> **What is expected**: Copy, from the data below, every line that has "with" in it.

> **Provided material**:
(* ===== verification/Kmem.v ===== *)
(** * Objects of the kernel heap

    Models the use of [kmalloc] and [kfree] by the library functions, and the copies [kstrdup], [kstrndup] and [kmemdup]
    of [mm/util.c].  The allocator is a parameter with a state of its own: for a heap and a size it returns
    the address and the old content of an object, or fails. *)

From S2P Require Import Prelude Strings StringsFacts Hash StringLib StringLibFacts.
From stdpp Require Import gmap.
#[local] Open Scope Z_scope.
#[local] Open Scope kernel_scope.

(** An object of bytes or an array of pointers; address zero is the null pointer. *)
Inductive object := Chars (l : list Z) | Ptrs (l : list Z).
Abbreviation heap := (gmap Z object).

Class Allocator (A : Type) := kmalloc : A → heap → Z → A * option (Z * list Z).

(** What the users of [kmalloc] rely on. *)
Class AllocatorLaws (A : Type) `{Allocator A} := kmalloc_fresh :
  ∀ a h n a' p g, kmalloc a h n = (a', Some (p, g)) → 0 < n → 0 < p ∧ h !! p = None ∧ alen g = n.

Definition kfree (h : heap) (p : Z) : option heap :=
  if p =? 0 then Some h else _ ← h !! p; Some (delete p h).

Section Util.
Context `{AL : Allocator A}.

(** An array of [n] bytes of zeroed pointers. *)
Definition kzalloc_ptrs (a : A) (h : heap) (n : Z) : A * heap * Z :=
  match kmalloc a h n with
  | (a, Some (p, _)) => (a, <[p := Ptrs (replicate (Z.to_nat (n / 4)) 0)]> h, p)
  | (a, None) => (a, h, 0)
  end.

Definition kstrdup (a : A) (h : heap) (b : list Z) (s : option Z) : option (A * heap * Z) :=
  match s with
  | None => Some (a, h, 0)
  | Some s =>
      n ← strlen b s;
      let len := u32 (n + 1) in
      match kmalloc a h len with
      | (a, Some (buf, g)) => g ← memcpy g 0 b s len; Some (a, <[buf := Chars g]> h, buf)
      | (a, None) => Some (a, h, 0)
      end
  end.

Definition kstrndup (a : A) (h : heap) (b : list Z) (s : option Z) (max : Z) : option (A * heap * Z) :=
  match s with
  | None => Some (a, h, 0)
  | Some s =>
      len ← strnlen b s max;
      match kmalloc a h (u32 (len + 1)) with
      | (a, Some (buf, g)) => g ← memcpy g 0 b s len; g ← g.[len <- 0]; Some (a, <[buf := Chars g]> h, buf)
      | (a, None) => Some (a, h, 0)
      end
  end.

Definition kmemdup (a : A) (h : heap) (b : list Z) (src len : Z) : option (A * heap * Z) :=
  match kmalloc a h len with
  | (a, Some (p, g)) => g ← memcpy g 0 b src len; Some (a, <[p := Chars g]> h, p)
  | (a, None) => Some (a, h, 0)
  end.

Context `{!AllocatorLaws A}.

(** The heap has a new object of these bytes, or the result is null and nothing changed. *)
Definition duplicated (h h' : heap) (p : Z) (l : list Z) : Prop :=
  p = 0 ∧ h' = h ∨ 0 < p ∧ h !! p = None ∧ h' = <[p := Chars l]> h.

Lemma memcpy_whole (g b : list Z) s n : 0 ≤ s → 0 ≤ n → alen g = n → s + n ≤ alen b → memcpy g 0 b s n = Some (slice b s n).
Proof.
  intros Hs Hn Hg Hb. rewrite memcpy_ok by lia. rewrite slice_nil. cbn [app]. rewrite drop_ge by (unfold alen in *; lia). by rewrite app_nil_r.
Qed.

Lemma kmemdup_ok a h b src len :
  0 ≤ src → 0 < len → src + len ≤ alen b → ∃ a' h' p, kmemdup a h b src len = Some (a', h', p) ∧ duplicated h h' p (slice b src len).
Proof.
  intros Hs Hl Hb. unfold kmemdup. destruct (kmalloc a h len) as [a' [[p g]|]] eqn:E; eexists _, _, _.
  - apply kmalloc_fresh in E as (Hp & Hh & Hg); [|lia]. rewrite memcpy_whole by lia. split; [done|]. by right.
  - split; [done|]. by left.
Qed.

Lemma kstrdup_ok a h b s t :
  cstr b s t → alen b < 2 ^ 32 → ∃ a' h' p, kstrdup a h b (Some s) = Some (a', h', p) ∧ duplicated h h' p (t ++ [0]).
Proof.
  intros Ht Hb. unfold kstrdup. rewrite (strlen_ok _ _ _ Ht), Some_bind. pose proof (cstr_bound _ _ _ Ht). pose proof (alen_nonneg t).
  rewrite uwrap_small by (unfold urange; lia). destruct (kmalloc a h (alen t + 1)) as [a' [[p g]|]] eqn:E; eexists _, _, _.
  - apply kmalloc_fresh in E as (Hp & Hh & Hg); [|lia]. rewrite memcpy_whole by lia. split; [done|]. right. ands; [done|done|]. do 2 f_equal.
    rewrite slice_app by lia. rewrite (cstr_slice _ _ _ Ht), (slice_cons _ _ _ _ (cstr_end _ _ _ Ht)) by lia. done.
  - split; [done|]. by left.
Qed.

Lemma kstrndup_ok a h b s t max :
  cstr b s t → alen b < 2 ^ 32 → urange 32 max → ∃ a' h' p, kstrndup a h b (Some s) max = Some (a', h', p) ∧ duplicated h h' p (take (Z.to_nat max) t ++ [0]).
Proof.
  intros Ht Hb Hm. unfold kstrndup. rewrite (strnlen_ok _ _ _ _ Ht Hm), Some_bind. pose proof (cstr_bound _ _ _ Ht). pose proof (alen_nonneg t). unfold urange in Hm.
  rewrite uwrap_small by (unfold urange; lia). set (n := alen t `min` max). destruct (kmalloc a h (n + 1)) as [a' [[p g]|]] eqn:E.
  - apply kmalloc_fresh in E as (Hp & Hh & Hg); [|lia]. rewrite memcpy_ok by lia. rewrite slice_nil. cbn [app]. rewrite Some_bind.
    assert (Hs : slice b s n = take (Z.to_nat max) t).
    { rewrite <- (cstr_slice _ _ _ Ht). unfold slice. rewrite take_take. f_equal. lia. }
    assert (Hl : alen (slice b s n) = n) by (apply alen_slice; lia). destruct (drop (Z.to_nat (0 + n)) g) as [|x [|y l]] eqn:Ed; apply (f_equal length) in Ed; rewrite length_drop in Ed; cbn [length] in Ed; try (unfold alen in *; lia).
    rewrite arr_set_lt, Some_bind by (rewrite alen_app, Hl; change (alen [x]) with 1; lia). eexists _, _, _. split; [done|]. right. ands; [done|done|]. do 2 f_equal.
    replace (Z.to_nat n) with (length (slice b s n) + 0)%nat by (unfold alen in *; lia). rewrite insert_app_r, Hs. done.
  - eexists _, _, _. split; [done|]. by left.
Qed.
End Util.

(** ** An instance *)

(** An allocator that takes the address after the highest one, and has a number of objects left. *)
#[export] Instance counted : Allocator nat := λ a h n,
  match a with
  | O => (O, None)
  | S a => let p := Z.max 0 (map_fold (λ q _ m, Z.max q m) 0 h) + 1 in (a, Some (p, replicate (Z.to_nat n) 0))
  end.

Lemma below_max (h : heap) q : is_Some (h !! q) → q ≤ map_fold (λ q (_ : object) m, Z.max q m) 0 h.
Proof.
  apply (map_fold_weak_ind (λ m h, is_Some (h !! q) → q ≤ m)); [intros [o Ho]; by rewrite lookup_empty in Ho|]. intros i x m r Hi IH [o Ho].
  destruct (decide (i = q)) as [-> |]; [lia|]. rewrite lookup_insert_ne in Ho by done. specialize (IH ltac:(by eexists)). lia.
Qed.

#[export] Instance counted_laws : AllocatorLaws nat.
Proof.
  intros [|a] h n a' p g E Hn; [done|]. cbv [kmalloc counted] in E. cbv zeta in E. remember (map_fold _ 0 h) as m eqn:Em. injection E as _ <- <-. ands.
  - lia.
  - destruct (h !! _) eqn:Eh; [|done]. pose proof (below_max h _ ltac:(by eexists)). rewrite <- Em in *. lia.
  - unfold alen. rewrite length_replicate. lia.
Qed.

> **Answer box**:
    of [mm/util.c].  The allocator is a parameter with a state of its own: for a heap and a size it returns
  match kmalloc a h n with
  match s with
      match kmalloc a h len with
  match s with
      match kmalloc a h (u32 (len + 1)) with
  match kmalloc a h len with
    rewrite arr_set_lt, Some_bind by (rewrite alen_app, Hl; change (alen [x]) with 1; lia). eexists _, _, _. split; [done|]. right. ands; [done|done|]. do 2 f_equal.
    replace (Z.to_nat n) with (length (slice b s n) + 0)%nat by (unfold alen in *; lia). rewrite insert_app_r, Hs. done.
  match a with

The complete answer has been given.